When we are young, the only cultures we know are family and school. But Jaz and Lisa have gone to a diverse, elite, urban university, they’ve worked and dated and previously rebelled. So for their stumbling blocks to be, amorphously, his and her Punjabi and Jewish origins, is confusing and underserves the characters. How can they have internalized their parents’ prejudices so deeply while simultaneously choosing to act squarely against parental prohibitions? We are all contradictory creatures, but Jaz and Lisa’s fights too often push aside their particular contradictions and flaws, letting their upbringings carry all the weight. Jaz reflects, “Of course Lisa understood something of the ‘cultural differences’ (that glib dinner-party phrase) between her upbringing and his own, but she had no idea, not really, of the vast territories he had to straddle to keep both her and his family in his life.” What, exactly, of Jaz’s culture is important to him? Where is the love, the support, the simple feeling of belonging between Jaz and his people? The feelings and bonds that Lisa doesn’t understand? Kunzru doesn’t show us. Instead he uses “cultural differences” ironically, to keep us at arm’s length.

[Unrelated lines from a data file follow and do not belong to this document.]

Lemma Frame_mouse_event_focus_witness :
  exists (self' : Frame.t) (handled : option bool),
    @Frame.mouse_event Samples.toolkit Samples.frame (80, 10)
      "mouse press" 1 5 0 true = Ok (handled, self') /\
    Frame.focus_part self' = "body".
Proof.
  destruct (@Frame_mouse_event_focus Samples.toolkit Samples.frame 80 10
              "mouse press" 1 5 0 true ltac:(done) ltac:(lia))
    as (self' & w & Hm & Hw & _ & _ & _ & Hf & _).
  exists self'. eexists. split; [exact Hm |].
  rewrite Hf. vm_compute in Hw. simplify_eq. reflexivity.
Defined.

Section FrameKeys.
Context `{Toolkit}.

(** X4.  [keypress] on a frame that has its body never fails, also
    when the focus names a part the frame does not have.  The key
    either comes back unchanged or is answered by the widget in
    focus, and that widget is selectable. *)
Theorem Frame_keypress_routing (self : Frame.t) (maxcol maxrow : Z) (key : string) :
  Frame._body self <> None ->
  exists answer : option string,
    Frame.keypress self (maxcol, maxrow) key = Ok answer /\
    (answer = Some key \/
     exists (w : Widget) (tsize : list Z),
       Frame.focus self = Ok (Some w) /\ w_selectable w = true /\
       answer = w_keypress w tsize key).
Proof.
  intros Hbody. unfold Frame.keypress, Frame.focus, Frame.header, Frame.footer, Frame.body.
  destruct (Frame._body self) as [b |]; [| done].
  destruct (bool_decide_reflect (Frame.focus_part self = "header")) as [Hh | Hh].
  { destruct (Frame._header self) as [h |] eqn:Hhd.
    - destruct (w_selectable h) eqn:Hsel; cbn; eauto 10.
    - rewrite Hh. cbn. eauto. }
  destruct (bool_decide_reflect (Frame.focus_part self = "footer")) as [Hf | Hf].
  { destruct (Frame._footer self) as [f |] eqn:Hfd.
    - destruct (w_selectable f) eqn:Hsel; cbn; eauto 10.
    - rewrite Hf. cbn. eauto. }
  destruct (bool_decide_reflect (Frame.focus_part self <> "body")) as [Hb | Hb]; [eauto |].
  assert (Hbd : Frame.focus_part self = "body")
    by (destruct (decide (Frame.focus_part self = "body")); [done | contradiction]).
  rewrite (bool_decide_eq_true_2 _ Hbd).
  match goal with |- context [bool_decide (?r <= 0)] =>
    destruct (bool_decide_reflect (r <= 0)); [eauto |] end.
  destruct (w_selectable b) eqn:Hsel; cbn; eauto 10.
Qed.

End FrameKeys.

Lemma Frame_keypress_routing_witness :
  Frame._body Samples.dangling_frame <> None /\
  exists answer : option string,
    @Frame.keypress Samples.toolkit Samples.dangling_frame (80, 10) "a" = Ok answer /\
    (answer = Some "a"%string \/
     exists (w : Widget) (tsize : list Z),
       Frame.focus Samples.dangling_frame = Ok (Some w) /\ w_selectable w = true /\
       answer = @w_keypress Samples.toolkit w tsize "a").
Proof.
  split; [done |].
  apply (@Frame_keypress_routing Samples.toolkit Samples.dangling_frame 80 10 "a").
  done.
Defined.

(** ** Pile: rows, events, construction *)

Lemma Builtins_sum_ints (out : list Z) :
  Builtins.sum (Some <$> out) = Returns (sumZ out).
Proof. induction out as [| x out IH]; [done |]. cbn. by rewrite IH. Qed.

(** Every row a successful [get_item_rows] lists is an integer: the
    second pass fills every slot the first left pending. *)
Lemma Pile_share_from_ints (cs : list Pile.entry) :
  forall (ls l : list (option Z)) (r wt : Z),
    length ls = length cs ->
    PileSolver.share_from cs ls r wt = Ok l ->
    exists out : list Z, l = Some <$> out /\ length out = length cs.
Proof.
  induction cs as [| [w [f height]] cs IH]; intros ls l r wt Hlen Hs.
  - destruct ls; [| done]. cbn in Hs. simplify_eq. by exists [].
  - destruct ls as [| [x |] ls]; [done | |]; cbn in Hlen, Hs.
    + destruct (PileSolver.share_from cs ls r wt) as [l' |] eqn:Hl'; [| done].
      cbn in Hs. simplify_eq.
      destruct (IH ls l' r wt ltac:(lia) Hl') as (out & -> & Hout).
      exists (x :: out). split; [done | cbn; lia].
    + destruct (round_share r height wt) as [rows |]; [| done]. cbn in Hs.
      destruct (PileSolver.share_from cs ls _ _) as [l' |] eqn:Hl'; [| done].
      cbn in Hs. simplify_eq.
      apply IH in Hl' as (out & -> & Hout); [| lia].
      exists (rows :: out). split; [done | cbn; lia].
Qed.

I find a similar alienating distance in Nell Freudenberger’s The Newlyweds (2012), in which Bangladeshi Amina, whose family is tradition-bound and financially precarious, marries a provincial American she met online. At first I had high hopes for Amina. I wanted her to build on this wry and astute realization: “She and George didn’t disagree very often, but when they did it was always because of ‘cultural differences’—a phrase so useful in forestalling arguments that she felt sorry for those couples who couldn’t employ it.” There is a deep-seated cultural conflict in Amina’s wish for her parents to immigrate and move in with them, which George emphatically opposes. But I was ultimately disappointed by the explanation of Amina and George’s acrimony. While one can make sense of Amina’s feeling of divided self along national and linguistic divisions—the sheltered yet secure and smart person she was back in Desh/Bangla and the less adept but older, more worldly person she is in Rochester/English—she and George remain strangers not because of their different countries of origin but due to power differentials and his inflexibility. Instead of signaling the first of many skeptical inquiries into the nonspecific phrase “cultural differences,” Amina’s provocations end early on. She has unwittingly summed up what’s so maddening about most intermarriage novels: the personal is equated with the cultural.

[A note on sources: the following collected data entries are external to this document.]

(** The percentile does not decrease when the rank grows. *)
Lemma percentile_linear_mono (a : ndarray) (q1 q2 v1 v2 : Q) :
  (0 <= q1)%Q → (q1 <= q2)%Q →
  percentile_linear a q1 = Some v1 → percentile_linear a q2 = Some v2 →
  (v1 <= v2)%Q.
Proof.
  intros Hq0 Hq12 Hv1 Hv2.
  pose proof (np_sort_sorted a) as Hsorted.
  assert (∀ w, w ∈ a → w ∈ np_sort a) as Hmem by (intros w; apply np_sort_elem).
  pose proof Hv1 as Hv1'. unfold percentile_linear in Hv1, Hv2.
  set (s := np_sort a) in *. set (n := length s) in *.
  set (N := inject_Z (Z.of_nat n)) in *.
  destruct (decide (n = 0%nat)) as [Hn0|Hn0].
  { assert (s = []) as Hs by (by apply nil_length_inv). exfalso.
    destruct (get_indexes _ n) as [p x]. rewrite Hs in Hv1.
    assert (getitem [] p = None) as Hnone.
    { unfold getitem. simpl. destruct (p <? 0)%Z; [by destruct (_ <? 0)%Z|done]. }
    by rewrite Hnone in Hv1. }
  assert (1 <= N)%Q as HN.
  { subst N. change 1%Q with (inject_Z 1). rewrite <- Zle_Qle. lia. }
  assert (0 <= q1 / 100 ∧ q1 / 100 <= q2 / 100)%Q as [Hd1 Hd12].
  { split; [apply Qle_shift_div_l; lra|].
    apply Qle_shift_div_l; [lra|].
    assert (q1 / 100 * 100 == q1)%Q as -> by field. done. }
  assert (0 <= (N - 1) * (q1 / 100))%Q as Hh1 by nra.
  assert ((N - 1) * (q1 / 100) <= (N - 1) * (q2 / 100))%Q as Hh12 by nra.
  set (h1 := ((N - 1) * (q1 / 100))%Q) in *.
  set (h2 := ((N - 1) * (q2 / 100))%Q) in *.
  assert (s ≠ []) as Hs by (intros Hs; apply Hn0; subst n; by rewrite Hs).
  assert (a ≠ []) as Ha.
  { intros ->. by apply Hs. }
  destruct (np_min_nonempty a Ha) as [lo Hlo].
  apply np_min_Ok in Hlo as [_ Hlo].
  unfold get_indexes in Hv2. fold N in Hv2.
  Qcases (Qle_bool (N - 1) h2).
  - (* the upper rank reaches the last element *)
    destruct (getitem s (-1)) as [y|] eqn:Hy; [|done]. simpl in Hv2.
    injection Hv2 as <-.
    apply getitem_last_lookup in Hy as [Hy _].
    pose proof (lerp_same y (h2 - inject_Z (-1))) as Hl.
    assert (v1 <= y)%Q; [|lra].
    refine (proj2 (percentile_linear_bounded a q1 v1 lo y _ Hv1')).
    intros w Hw. split; [by apply Hlo|].
    apply Hmem, list_elem_of_lookup in Hw as [i Hi].
    eapply (sorted_lookup_le s i (n - 1)); [done| |done..].
    apply lookup_lt_Some in Hi. subst n. lia.
  - (* both ranks fall between two neighbours *)
    assert (Qltb h2 0 = false) as Hb2 by (apply Qltb_ge; lra).
    rewrite Hb2 in Hv2.
    unfold get_indexes in Hv1. fold N in Hv1.
    assert (Qle_bool (N - 1) h1 = false) as Hb1.
    { apply not_true_iff_false. rewrite Qle_bool_iff. lra. }
    rewrite Hb1 in Hv1.
    assert (Qltb h1 0 = false) as Hb1' by (apply Qltb_ge; lra).
    rewrite Hb1' in Hv1.
    pose proof (Qfloor_le h1) as Hf1. pose proof (Qlt_floor h1) as Hf1'.
    pose proof (Qfloor_le h2) as Hf2. pose proof (Qlt_floor h2) as Hf2'.
    pose proof (Qfloor_resp_le _ _ Hh12) as Hk12.
    rewrite inject_Z_plus in Hf1', Hf2'. change (inject_Z 1) with 1%Q in Hf1', Hf2'.
    assert (0 ≤ Qfloor h1)%Z as Hk1.
    { assert (inject_Z 0 < inject_Z (Qfloor h1 + 1))%Q as H0.
      { rewrite inject_Z_plus. change (inject_Z 0) with 0%Q.
        change (inject_Z 1) with 1%Q. lra. }
      rewrite <- Zlt_Qlt in H0. lia. }
    rewrite !getitem_nonneg_lookup in Hv1, Hv2 by lia.
    destruct (s !! Z.to_nat (Qfloor h1)) as [p1|] eqn:Hp1; [|done].
    destruct (s !! Z.to_nat (Qfloor h1 + 1)) as [x1|] eqn:Hx1; [|done].
    destruct (s !! Z.to_nat (Qfloor h2)) as [p2|] eqn:Hp2; [|done].
    destruct (s !! Z.to_nat (Qfloor h2 + 1)) as [x2|] eqn:Hx2; [|done].
    assert (lerp p1 x1 (h1 - inject_Z (Qfloor h1)) = v1) as <-
      by (by injection Hv1).
    assert (lerp p2 x2 (h2 - inject_Z (Qfloor h2)) = v2) as <-
      by (by injection Hv2).
    rewrite !lerp_eq.
    assert (x1 >= p1 ∧ x2 >= p2)%Q as [Hpx1 Hpx2].
    { split; eapply sorted_lookup_le; [done| |done|done|done| |done|done]; lia. }
    destruct (decide (Qfloor h1 = Qfloor h2)) as [Hk|Hk].
    + rewrite Hk in Hp1, Hx1. rewrite Hp2 in Hp1. rewrite Hx2 in Hx1.
      injection Hp1 as <-. injection Hx1 as <-. rewrite Hk. nra.
    + assert (x1 <= p2)%Q as Hxp.
      { eapply sorted_lookup_le; [done| |done|done]. lia. }
      nra.
Qed.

It’s not that the characters in these books are flat or stereotypical. It’s that the falling apart of these couples is blandly and reductively blamed on the other’s culture, rather than character flaws. Novels must do crisis better than this. They must be deftly intimate, persuasively revealing of particular people who exist in a world as real and complex as our own.

“Every couple is its own vaudeville act,”
says Kiki Belsey in Zadie Smith’s On Beauty. Kiki, a black Floridian, lives with her white, British, academic husband, Howard, and their three biracial children in a wealthy (white) Boston suburb. Here, as elsewhere, Smith nimbly describes the distance between a couple’s interior life and their public presentation. And unlike many novelists portraying interracial relationships, Smith does not neglect comedy as a way of airing spousal grievances.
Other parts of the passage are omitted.